Erenlerimizden;Bir hüzün denizi, bir şehriyâr Harakani


Anadolu’nun manevi fatihi kabul edilen, Horasan erenlerinin piri Hazreti Harakani, Kars’ta medfun. Ama tasavvuf çevresi dışında yeterince tanınmıyor. Harakani’nin mesajı ilk kez uluslararası bir sempozyumla ele alındı.

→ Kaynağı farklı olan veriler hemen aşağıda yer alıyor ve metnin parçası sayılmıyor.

(** C7, as the two programs have it.  In cmany, [build] takes
    ["ALL_BUILD"] (Visual Studio compiler) or ["all"] for an empty target
    list; it creates the directory, runs [configure()] exactly when
    [needs_configure()] says so, then [handle_deps()]; then it runs one
    command for each target, in order, each with that one target, and writes
    [cmany_build.done] with the last command.  Without a dependency source
    the commands of a build that returns are the configure command, if
    configuring was needed, followed by the commands of the targets.  A loop
    that a failing command cuts short has run the commands of the first
    targets.  In pycmake, [build] creates the directory and runs
    [configure()] exactly when [pycmake_configure.done] is not there: a
    [configure()] that raises ends the build, one that returns has run the
    one configure command.  An empty target list stays empty unless the
    compiler is Visual Studio, which gets ["ALL_BUILD"].  Then one command
    that carries all the targets is run, make, msbuild on the solution file
    or cmake --build as the generator has it, and [pycmake_build.done]
    records it. *)
Theorem C7_build (T : Tools) (inner : Methods) (b : Build)
        (targets : list string) (w : World) :
  (* the targets *)
  build_target_list b []
  = (if is_msvc (compiler b) then ["ALL_BUILD"] else ["all"])
  /\ (targets <> [] -> build_target_list b targets = targets)
  (* configure first, exactly when it is needed *)
  /\ before_targets T inner b w
     = (when (configure_needed b (with_builddir b w)) (configure T inner b) ;;
        handle_deps T inner b) (with_builddir b w)
  (* then one command for each target, and the marker *)
  /\ (forall w',
         build T inner b targets w = Ok tt w' ->
         exists w1,
           before_targets T inner b w = Ok tt w1
           /\ trace w'
              = (trace w1 ++ target_cmds T (gens w1 (generator b)) (builddir b)
                                         (build_target_list b targets))%list
           /\ files (fs w') (build_done b)
              = Some (join " " (gen_cmd T (gens w1 (generator b))
                                        [last (build_target_list b targets)
                                              EmptyString]) ++ nl)%string
           /\ (no_deps b ->
               gens w1 = gens w
               /\ trace w1
                  = (trace w
                     ++ if configure_needed b (with_builddir b w)
                        then [(builddir b,
                               configure_argv T b (gens w (generator b)))]
                        else [])%list))
  (* a loop that is cut short has run the first targets, one by one *)
  /\ (forall w1 c0, exists k,
         k <= List.length (build_target_list b targets)
         /\ trace (world_of (build_targets T b (build_target_list b targets)
                                           c0 w1))
            = (trace w1 ++ target_cmds T (gens w1 (generator b)) (builddir b)
                             (firstn k (build_target_list b targets)))%list)
  (* pycmake: configure when its marker is absent, then one command with
     all the targets *)
  /\ (forall (PT : Pycmake.Tools) (pb : Pycmake.Build) (pw : Pycmake.World),
         let g := Pycmake.generator pb in
         let dir := Pycmake.builddir pb in
         let pw0 := world_of (Pycmake.create_dir pb pw) in
         let ts := if Pycmake.is_msvc (Pycmake.compiler pb)
                      && Nat.eqb (List.length targets) 0
                   then ["ALL_BUILD"] else targets in
         Pycmake.build PT pb targets pw
         = (when (negb (exists_ (Pycmake.fs pw0)
                                (path_join dir "pycmake_configure.done")))
                 (Pycmake.configure PT pb) ;;
            c <- Pycmake.cmd PT g dir ts pb ;;
            Pycmake.run PT dir c ;;
            Pycmake.write_file (path_join dir "pycmake_build.done")
                               (join " " c ++ nl)) pw0
         /\ (exists_ (Pycmake.fs pw0) (path_join dir "pycmake_configure.done")
             = false ->
             forall e pw1, Pycmake.configure PT pb pw0 = Raise e pw1 ->
                           Pycmake.build PT pb targets pw = Raise e pw1)
         /\ (forall pw',
                Pycmake.build PT pb targets pw = Ok tt pw' ->
                exists pw1 c,
                  (if exists_ (Pycmake.fs pw0)
                              (path_join dir "pycmake_configure.done")
                   then pw1 = pw0
                   else Pycmake.configure PT pb pw0 = Ok tt pw1
                        /\ Pycmake.trace pw1
                           = (Pycmake.trace pw
                              ++ [(dir,
                                   ["cmake"; "-C";
                                    Pycmake.basename (Pycmake.preload_file pb)]
                                   ++ Pycmake.configure_args g
                                   ++ [Pycmake.projdir pb])])%list)
                  /\ Pycmake.cmd PT g dir ts pb pw1 = Ok c pw1
                  /\ Pycmake.trace pw' = (Pycmake.trace pw1 ++ [(dir, c)])%list
                  /\ files (Pycmake.fs pw') (path_join dir "pycmake_build.done")
                     = Some (join " " c ++ nl)%string
                  /\ (Pycmake.is_makefile g = true ->
                      c = (["make"; "-j"; Pycmake.num_jobs g] ++ ts)%list)
                  /\ (Pycmake.is_makefile g = false ->
                      Pycmake.g_is_msvc g = true ->
                      exists sln,
                        (Pycmake.sln g = Some sln
                         \/ (Pycmake.sln g = None
                             /\ Pycmake.glob_sln PT dir (Pycmake.fs pw1)
                                = [sln]))
                        /\ c = [Pycmake.msbuild (Pycmake.compiler pb); sln;
                                ("/maxcpucount:" ++ Pycmake.num_jobs g)%string;
                                ("/property:Configuration="
                                 ++ Pycmake.str (Pycmake.buildtype pb))%string;
                                ("/target:" ++ join ";" ts)%string])
                  /\ (Pycmake.is_makefile g = false ->
                      Pycmake.g_is_msvc g = false ->
                      c = (["cmake"; "--build"; "."; "--config";
                            Pycmake.str (Pycmake.buildtype pb)]
                           ++ map (fun t => ("--target " ++ t)%string) ts)%list))).
Proof.
  split; [reflexivity|]. split.
  { intros N. destruct targets; [congruence | reflexivity]. }
  split; [apply before_targets_unfold|]. split; [|split].
  - intros w' H.
    destruct (build_split T inner b targets w w' H) as (w1 & w2 & cmd & B & L & ->).
    exists w1. split; [exact B|].
    destruct (build_targets_ok T b _ _ _ _ _ L) as (_ & _ & _ & Tr & R).
    split; [exact Tr|]. split.
    + simpl. unfold build_done. rewrite String.eqb_refl.
      assert (cmd = gen_cmd T (gens w1 (generator b))
                            [last (build_target_list b targets) EmptyString]).
      { destruct (build_target_list b targets) eqn:E; [discriminate|].
        now injection R as ->. }
      now subst cmd.
    + intros N. destruct (before_targets_nodeps T inner b w w1 N B).
      split; assumption.
  - intros w1 c0.
    destruct (build_targets_any T b (build_target_list b targets) c0 w1)
      as (k & Hk & Tr & _).
    exists k. split; assumption.
  - intros PT pb pw g dir pw0 ts.
    pose proof (pycmake_build_unfold PT pb targets pw) as U.
    cbv zeta in U. fold g dir pw0 ts in U.
    split; [exact U|]. split.
    + intros S e pw1 C. rewrite U, S. simpl. unfold bind at 1. now rewrite C.
    + intros pw' H.
      destruct (pycmake_build_steps PT pb targets pw pw' H)
        as (pw1 & c & C & Hc & Tr & Mk).
      fold g dir pw0 ts in C, Hc, Tr, Mk.
      exists pw1, c.
      destruct (pycmake_cmd_value PT pb ts c pw1 pw1 Hc) as (_ & K1 & K2 & K3).
      fold g dir in K1, K2, K3.
      split; [|repeat split; assumption].
      destruct (exists_ (Pycmake.fs pw0) _); [exact C|].
      split; [exact C|].
      rewrite (pycmake_configure_trace PT pb pw0 pw1 C). fold g dir.
      unfold pw0, Pycmake.create_dir.
      now destruct (negb (exists_ (Pycmake.fs pw) (Pycmake.builddir pb))).
Qed.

‘Yeryüzünde yolculuk edenin ayağı; gökte yolculuk yapanın ise kalbi su toplar.’ “Cam ve Elmas” romanının girişinde yer alan bu sözle Ebu’l Hasan Harakani ismi beynime kazınmıştı. Sene 2006’ydı. Sadık Yalsızuçanlar’ın romanına konu ettiği Harakanlı bilgenin “Anadolu’nun Kalbi” olduğunu ise geçen günlerde düzenlenen uluslararası bir sempozyum vesilesiyle öğrendim…

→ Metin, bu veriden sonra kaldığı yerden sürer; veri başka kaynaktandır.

(** * Angle-error model builders (tools/build_angle_model*.py)

    A shallow embedding of the four trainer scripts:
    - [Flat]      : build_angle_model.py and build_angle_model_simple.py
                    (flat polynomial regression, pure-Python solver);
    - [Piecewise] : build_angle_model_piecewise.py (fixed 30-degree break);
    - [Split]     : build_angle_model_split.py (power brackets with a searched
                    cut-angle split, and the JavaScript it writes).

    Python floats and JavaScript numbers are IEEE-754 binary64 values: they
    are modelled by Rocq's primitive [float].  Python exceptions are modelled
    by the error monad [pyres]. *)

From Stdlib Require Import ZArith List Floats Ascii String Lia Bool Sorted.
From stdpp Require Import base option list strings gmap sorting pretty.

Set Warnings "-inexact-float,-register-all".

(** ** Python runtime: exceptions, indexing, loops *)

Inductive exn : Set :=
| IndexError | ZeroDivisionError | TypeError | ValueError
| OverflowError | RuntimeError.

Inductive pyres (A : Type) : Type :=
| Ok (a : A)
| Raise (e : exn).
Arguments Ok {A} a.
Arguments Raise {A} e.

Definition bind {A B : Type} (m : pyres A) (k : A -> pyres B) : pyres B :=
  match m with
  | Ok a => k a
  | Raise e => Raise e
  end.

Notation "'let*' x := e 'in' k" := (bind e (fun x => k))
  (at level 10, x pattern, e at level 200, k at level 200, only parsing).

(** [l[i]] for a non-negative index: IndexError when out of range. *)
Definition index {A : Type} (l : list A) (i : nat) : pyres A :=
  match l !! i with
  | Some x => Ok x
  | None => Raise IndexError
  end.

Kars’a doğru yola çıkarken çevremde yaptığım mini ankette Kars deyince insanların aklına ilk gelen kaşar, kaz eti ve Ani Harabeleri’ydi. Harakani Hazretleri ise kabri Kars’ta bulunmasına rağmen yeterince tanınmıyordu. Seyyid Ebu’l Hasan Harakani Vakfı Başkanı Yavuz Selim Uzgur’la sohbetimiz, “Harakani Hazretleri’ni niçin tanımıyoruz?” sorusunun cevabıyla başlıyor. “Dünyanın neresinde olursa olsun tasavvuf çevrelerine mensup olan insanlar Harakani’yi bilirler. Hazret meşhur bir sufi, meşhur bir âlimdir, evliyaullahtır. Hazreti Ali soyundan geldiği için bütün seyyidler de bilir. 12 İmamın altıncısı olan İmam-ı Cafer Sadık’ın torunlarındandır. Bu yüzden hem Şii hem Sünni tarafında çok iyi bilinen bir zattır.”

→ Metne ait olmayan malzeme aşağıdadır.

Lemma zero_buffer_read (h : heap) M n cell bit :
  h !! buffer M = Some (replicate n false) → get M cell h = Ret bit → bit = false.
Proof.
  intros Hb Hget. apply (get_Ret_inv _ _ _ _ _ Hb) in Hget.
  now apply lookup_replicate in Hget as [-> _].
Qed.

(** X1: [fromSize] builds the all-false matrix of the given extents, in a
    buffer of its own. *)
Theorem fromSize_all_false (extents : Size) h :
  Forall (λ s, 0 ≤ s) extents →
  ∃ M h',
    fromSize extents h = Ret (M, h') ∧ size M = extents ∧
    valid h' M ∧ preserved h h' ∧
    (∀ cell, inRange extents cell → get M cell h' = Ret false) ∧
    list_ M true h' = Ret [].
Proof.
  intros Hs.
  set (zeros := replicate (bitbybit.storageBits (sizeToBitLength extents)) false).
  set (M := mkMatrix extents (length h)).
  assert (Hb : (h ++ [zeros]) !! buffer M = Some zeros) by apply lookup_fresh.
  assert (Hv : valid (h ++ [zeros]) M).
  { split; [done|]. exists zeros. split; [done|apply length_replicate]. }
  exists M, (h ++ [zeros]). split; [exact (new_Ret extents h Hs)|]. split; [done|].
  split; [done|]. split; [apply preserved_snoc|]. split.
  - intros cell Hcell.
    destruct (get_inRange _ M zeros cell Hs Hb (valid_storage _ _ _ Hv Hb) Hcell)
      as (bit & _ & Hget).
    now rewrite Hget, (zero_buffer_read _ _ _ _ _ Hb Hget).
  - rewrite (list__listed _ M zeros true Hv Hb). f_equal.
    apply elem_of_nil_inv. intros cell Hcell.
    apply (listed_iff _ M zeros true cell Hv Hb) in Hcell as [_ Hget].
    now apply (zero_buffer_read _ _ _ _ _ Hb) in Hget.
Qed.

Lemma grown_size_nonneg (size : Size) (indices : Indices) :
  Forall (λ i, 0 ≤ i) indices →
  zip_with (λ s i, high s i - low i + 1) size indices
  = zip_with (λ s i, Z.max s (i + 1)) size indices.
Proof.
  intros Hi. revert size. induction Hi as [|i indices Hi _ IH]; intros [|s size]; cbn; try done.
  rewrite IH. f_equal. unfold high, low. lia.
Qed.

Lemma inRange_size_unchanged (size : Size) (indices : Indices) :
  inRange size indices → zip_with (λ s i, Z.max s (i + 1)) size indices = size.
Proof. induction 1 as [|s i size indices Hi _ IH]; cbn; [done|]. rewrite IH. f_equal. lia. Qed.

Lemma inRange_grown (size : Size) (indices cell : Indices) :
  length indices = length size → inRange size cell →
  inRange (zip_with (λ s i, Z.max s (i + 1)) size indices) cell.
Proof.
  intros Hl Hin. revert indices Hl.
  induction Hin as [|s c size cell Hc _ IH]; intros [|i indices] Hl; cbn in *; try done.
  - constructor.
  - constructor; [lia|]. apply IH. lia.
Qed.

Ülkemizde yeterince tanınmamasını ise şöyle açıklıyor Uzgur: “Kars bir serhat şehri. Tarih içerisinde birçok istilaya uğramış. Karslı, çektiği meşakkatten dolayı belini doğrultamamış ki manevi kültürünü dışarı taşıyabilsin. 20 sene öncesine kadar Mevlana da belirli çevrelerde biliniyor, anılıyordu. Bugün dünyada her ay onlarca vakıf, dernek Mesnevi okumaları yapıyor, sema törenleri düzenliyor.”




Tasavvufun temel taşlarından sayılmasına rağmen Harakani üzerine yapılmış bilimsel çalışma sayısının çok az olduğunu da belirtmeden geçmeyelim. Bu konuda Prof. Hasan Çiftçi’nin hazretin hayatını ve eserlerini incelediği “Şeyh Ebu’l Harakani” ve Yavuz Selim Uzgur’un yeni yayımlanan “Anadolu’nun Kalbi Harakani” kitaplarını not düşelim.
Mevlana Celaleddin Rumi’nin Mesnevi’sinde “Şeyh-i din” “Şehr-yâr” olarak anılan, ünlü sufi yazar Feridun Attar’ın “Hüzün denizi”, “Dağdan sağlam”, “Devrin kutbu” diye vasıflandırdığı Harakani (960-1033), Horasan’ın batısında Bistam’a bağlı Harakan köyünde doğmuş. Harakan bugün Tahran’ın kuzeyinde yer alan Simnan ili sınırları içinde yer alıyor. Evlad-ı Resul olanların bulunduğu silsileden. Tasavvuf kaynaklarına göre ümmi bir zat. Kendisinden yüz yıl önce yaşayan Bayezid-i Bistami’nin manevi müridi.. Üveysi kabul ediliyor. Bu durumu Yavuz Uzgur şöyle açıklıyor: “Üveysilik, bizatihi hayatında bir üstaddan ders almaksızın onun ruhaniyetinde gıdalanmak ve irşad olmak anlamına geliyor. Veysel Karani, Peygamberimiz’i görmeksizin onun irfanından beslenmiş, ona âşık olmuş bir zattır. Harakani de öyledir. Bayezid-i Bistami Hazretleri’nin ruhaniyetinden aldığı ilhamla, sohbetlere, irşada başlıyor.”